Couche d’ozone et protection du climat : le rôle essentiel de la douane
26 février 2020
Par Ezra Clark, Programme des Nations unies pour l’environnementLa couche d’ozone, présente dans l’atmosphère bien au-dessus de nos têtes, est d’une importance vitale pour protéger les êtres vivants des rayonnements ultraviolets. Sans elle, la vie sur Terre ne serait tout simplement pas possible. Cette fine couche de gaz s’épuise, pourtant, comme conséquence des émissions de substances qui l’appauvrissent et qui sont fabriquées par l’homme, telles que les chlorofluorocarbures (CFC) et les hydrochlorofluorocarbures (HCFC), deux gaz utilisés avant tout pour la réfrigération et la climatisation ainsi que pour la fabrication de mousses.

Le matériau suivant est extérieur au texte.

(** The request has been sent with [key], nothing has arrived. *)
Record requesting (cb : MessageHandler) (key : bytes) (s : SessionImplEV) : Prop := {
  rq_open : bev_ s = true;
  rq_state : connectState_ s = SENT_REQ;
  rq_key : handshakeKeyBase64_ s = key;
  rq_flags : 0 <= httpHeaderFlags_ s < 8;
  rq_input : contents (bev_input s) = [];
  rq_bin : msgIsBinary s = false;
  rq_msg : onMessage_ s = cb;
  rq_connect : ConnectHandler_call (onConnect_ s) = [];
  rq_has : hasHeader_ s = false;
  rq_in : inMsgFlag_ s = false;
  rq_trace : trace s = []
}.

(** The key of the first connection of a process. *)
Definition first_key : bytes := rfc4648_encode (GetRandomMask (rand_s env) 0 16).1.1.

(** The request of the fixed server. *)
Definition first_request : bytes :=
  request_text (str "/ajaxchattest") (str "123.207.136.134") (str "http://123.207.136.134:9091")
    first_key 9091.

Lemma connecting_fields (s : SessionImplEV) : connecting s ->
  (bev_ s = true /\ numSubprotocols_ s = 0 /\ httpHeaderFlags_ s = 0 /\ rand_calls s = 0%nat /\
   contents (bev_input s) = [] /\ contents (bev_output s) = []) /\
  (msgIsBinary s = false /\ hasHeader_ s = false /\ inMsgFlag_ s = false /\ trace s = []) /\
  uri_ s = str "/ajaxchattest" /\ host_ s = str "123.207.136.134" /\
  origin_ s = str "http://123.207.136.134:9091" /\ port_ s = 9091.
Proof.
  intros (c & m & lc & b & o & Hb & Ho & ->). ses_norm. by split_and!.
Qed.

Lemma requested_requesting cb key (s s' : SessionImplEV) :
  connecting s -> onMessage_ s = cb -> ConnectHandler_call (onConnect_ s) = [] ->
  requested s s' -> connectState_ s' = SENT_REQ -> handshakeKeyBase64_ s' = key ->
  requesting cb key s'.
Proof.
  intros Hcn Hm Hh (cs & k & o & rc & lc & ->) Hst Hkey.
  apply connecting_fields in Hcn as ((H1 & H2 & H3 & H4 & H5 & H6) & (H7 & H8 & H9 & H10) & _).
  ses_simpl. constructor; ses_simpl; try done. rewrite H3. lia.
Qed.

Lemma connect_event cb s :
  connecting s -> onMessage_ s = cb -> ConnectHandler_call (onConnect_ s) = [] ->
  exists s', handle env (Bev_event BEV_EVENT_CONNECTED) s = Ret (tt, s') /\
    requesting cb first_key s' /\ contents (bev_output s') = first_request.
Proof.
  intros Hcn Hm Hh.
  destruct (connecting_fields s Hcn) as ((Hb & Hn & _ & Hrc & _ & Ho) & _ & Hu & Hho & Hor & Hpo).
  pose proof (SendHandshake_wp env s ltac:(lia)) as Hw.
  apply wp_run in Hw as (r & s' & Hrun & _ & Hst & Hkey & Hout).
  pose proof (wlp_run _ _ _ _ _ _ (SendHandshake_asks env s) Hrun) as Hrq. cbv beta in Hrq.
  assert (rfc4648_encode (nonce env s) = first_key) as Hk
    by (unfold nonce, first_key; by rewrite Hrc).
  rewrite Hk in *. rewrite Ho, Hu, Hho, Hor, Hpo in Hout.
  exists s'. split; [|split; [by eapply requested_requesting|exact Hout]].
  unfold handle, OnEvent. change (Z.land BEV_EVENT_CONNECTED BEV_EVENT_CONNECTED =? 0) with false.
  cbn [negb]. unfold OnConnectEvent. rewrite bind_get, Hb. cbn [negb].
  by rewrite (bind_run _ _ _ _ _ Hrun).
Qed.

(** The state between an accepted reply and the first frame. *)
Lemma accepted_idle cb key status lines rest s :
  requesting cb key s -> 10 ∉ status -> ParseHttpStatus status = Ret (Some (1, 1, 101)) ->
  Forall line_ok lines -> reply_accepted (key_hash env key) lines = true ->
  exists s', ReadServerHandshakeReply env
      (with_bev_input (evbuffer_add (bev_input s) (status ++ crlf ++ on_wire lines ++ crlf ++ rest)) s)
      = Ret (SUCCESS, s') /\ ConnectHandler_call (onConnect_ s') = [] /\
    idle cb [Connected_cb] rest
      (with_trace (Connected_cb :: trace (with_state_ CONNECTED s')) (with_state_ CONNECTED s')).
Proof.
  intros Hrq Hlf Hst Hok Hacc.
  set (d := status ++ _). set (s1 := with_bev_input _ s).
  assert (contents (bev_input s1) = d) as Hin
    by (subst s1; ses_simpl; by rewrite add_law, (rq_input _ _ _ Hrq)).
  assert (handshakeKeyBase64_ s1 = key) as Hk by apply Hrq.
  assert (connectState_ s1 = SENT_REQ) as Hcs by apply Hrq.
  assert (0 <= httpHeaderFlags_ s1 < 8) as Hf by apply Hrq.
  assert (ReadServerHandshakeReply env s1 = reply_read_status env s1) as Heq
    by (unfold ReadServerHandshakeReply, bindS, getS; by rewrite Hcs).
  pose proof (reply_read_all env status lines rest s1 Hlf Hst Hok Hin) as Hw.
  rewrite Hk, Hacc in Hw. apply wp_run in Hw as (r & s' & Hrun & -> & Ha).
  destruct (Ha eq_refl) as [Hc Hrest]. exists s'. rewrite Heq. split; [done|].
  destruct (ReadServerHandshakeReply_replied env s1 Hf) as [Hw|Hu]; [by rewrite Hcs| |congruence].
  apply wp_run in Hw as (r' & s'' & Hrun' & Hrep). rewrite Heq, Hrun in Hrun'.
  injection Hrun' as <- <-.
  destruct Hrep as (c & s2 & (b & h & f & _ & ->) & -> & _ & _). subst s1. ses_simpl.
  split; [apply Hrq|]. split; [|split; apply Hrq].
  destruct Hrq. constructor; ses_simpl; try done. congruence.
Qed.

Lemma arrival_delivers cb key status lines frames s :
  requesting cb key s -> quiet cb -> 10 ∉ status ->
  ParseHttpStatus status = Ret (Some (1, 1, 101)) -> Forall line_ok lines ->
  reply_accepted (key_hash env key) lines = true -> Forall good_frame frames ->
  wp (handle env (Arrived (status ++ crlf ++ on_wire lines ++ crlf ++ stream frames)))
    (fun _ s' => idle cb (rev (delivery <$> frames) ++ [Connected_cb]) [] s') s.
Proof.
  intros Hrq Hq Hlf Hst Hok Hacc HF.
  destruct (accepted_idle cb key status lines (stream frames) s Hrq Hlf Hst Hok Hacc)
    as (s' & Hrun & Hc & Hi).
  unfold handle. do 2 wp_step. set (s1 := with_bev_input _ s) in *.
  assert (bev_ s1 = true /\ connectState_ s1 = SENT_REQ) as [Hb1 Hcs1] by (split; apply Hrq).
  clearbody s1. unfold OnRead. do 3 wp_step. apply wp_check; [done|]. do 2 wp_step.
  rewrite Hcs1. change (bool_decide _) with false. cbn [negb]. wp_step. wp_step.
  eapply wp_val; [exact Hrun|]. unfold happen. do 4 wp_step. ses_simpl. rewrite Hc.
  do 3 wp_step. unfold run_handler. cbn [iterS]. do 2 wp_step.
  apply (ReadWebsocket_frames env cb frames [Connected_cb]); [done|done|exact Hi].
Qed.
End connection.

(** ** Theorems *)

(** C1: a session that was initialised and given a message handler connects and
    works: with the connection made and an accepted reply followed by whole
    messages in frames, [DoConnect] returns 0, the request of the session has
    been sent, and the application has seen the connection and then the messages,
    in order. *)
Theorem connection_delivers {E : EvBuffer} {L : EvBufferLaws E} (env : Env)
  (cb : MessageHandler) (status : bytes) (lines : list bytes)
  (frames : list (WSHeader * bytes)) (r : Z) (s0 : SessionImplEV) :
  EnvOk env -> LibOk env -> quiet cb ->
  (let! r := DoInit env in do! Session_SetOption [OptMessage cb] in retS r) new_session = Ret (r, s0) ->
  10 ∉ status -> ParseHttpStatus status = Ret (Some (1, 1, 101)) -> Forall line_ok lines ->
  reply_accepted (key_hash env (first_key env)) lines = true -> Forall good_frame frames ->
  exists s1 s', 
    (let! _ := connect_start env in handle env (Bev_event BEV_EVENT_CONNECTED)) s0 = Ret (tt, s1) /\
    contents (bev_output s1) = first_request env /\
    DoConnect env [Bev_event BEV_EVENT_CONNECTED;
                   Arrived (status ++ crlf ++ on_wire lines ++ crlf ++ stream frames)] s0
      = Ret (0, s') /\
    trace s' = rev (delivery <$> frames) ++ [Connected_cb] /\
    contents (bev_input s') = [] /\ hasHeader_ s' = false /\ inMsgFlag_ s' = false.
Proof.
  intros EO LO Hq Hinit Hlf Hst Hok Hacc HF.
  assert (configured s0 /\ onMessage_ s0 = cb /\ ConnectHandler_call (onConnect_ s0) = [])
    as (Hcf & Hm & Hc).
  { split; [by eapply (configured_init env)|]. revert Hinit.
    unfold DoInit, lib_call, updS, bindS. rewrite lib_never_fails. ses_simpl.
    rewrite lib_never_fails. ses_simpl. rewrite lib_never_fails. by intros [= <- <-]. }
  destruct (connect_start_ok env s0 Hcf) as (s1 & Hs1 & Hcn & Hcc & Hcm).
  destruct (connect_event env cb s1 Hcn) as (s2 & Hs2 & Hrq & Hout); [congruence..|].
  pose proof (arrival_delivers env cb _ status lines frames s2 Hrq Hq Hlf Hst Hok Hacc HF) as Hw.
  apply wp_run in Hw as ([] & s3 & Hs3 & [[] [Hh Him]]).
  exists s2, s3. rewrite (bind_run _ _ _ _ _ Hs1). split_and!; try done.
  unfold DoConnect. rewrite (bind_run _ _ _ _ _ Hs1). cbn [negb].
  unfold event_base_dispatch. cbn [iterS]. unfold bindS, getS, whenS.
  assert (enabled (Bev_event BEV_EVENT_CONNECTED) s1 = true) as ->
    by (destruct Hcn as (? & ? & ? & ? & ? & _ & _ & ->); done).
  rewrite Hs2. assert (enabled (Arrived []) s2 = true) as He by apply Hrq.
  unfold enabled in *. rewrite He, Hs3. done.
Qed.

En octobre 2019, plusieurs médias signalaient que le trou dans la couche d’ozone, qui se forme tous les ans au-dessus de l’Antarctique, était le plus petit jamais enregistré. La nouvelle est certes très encourageante mais elle n’indique pas que la couche d’ozone se soit pour autant reconstituée. La petite taille du trou dans la couche d’ozone est due aux températures anormalement plus élevées dans la haute atmosphère, qui empêchent ce trou d’atteindre ses dimensions habituelles. Malgré tout, la couche d’ozone se répare lentement mais sûrement, sa reconstitution pleine étant attendue pour la deuxième moitié du siècle.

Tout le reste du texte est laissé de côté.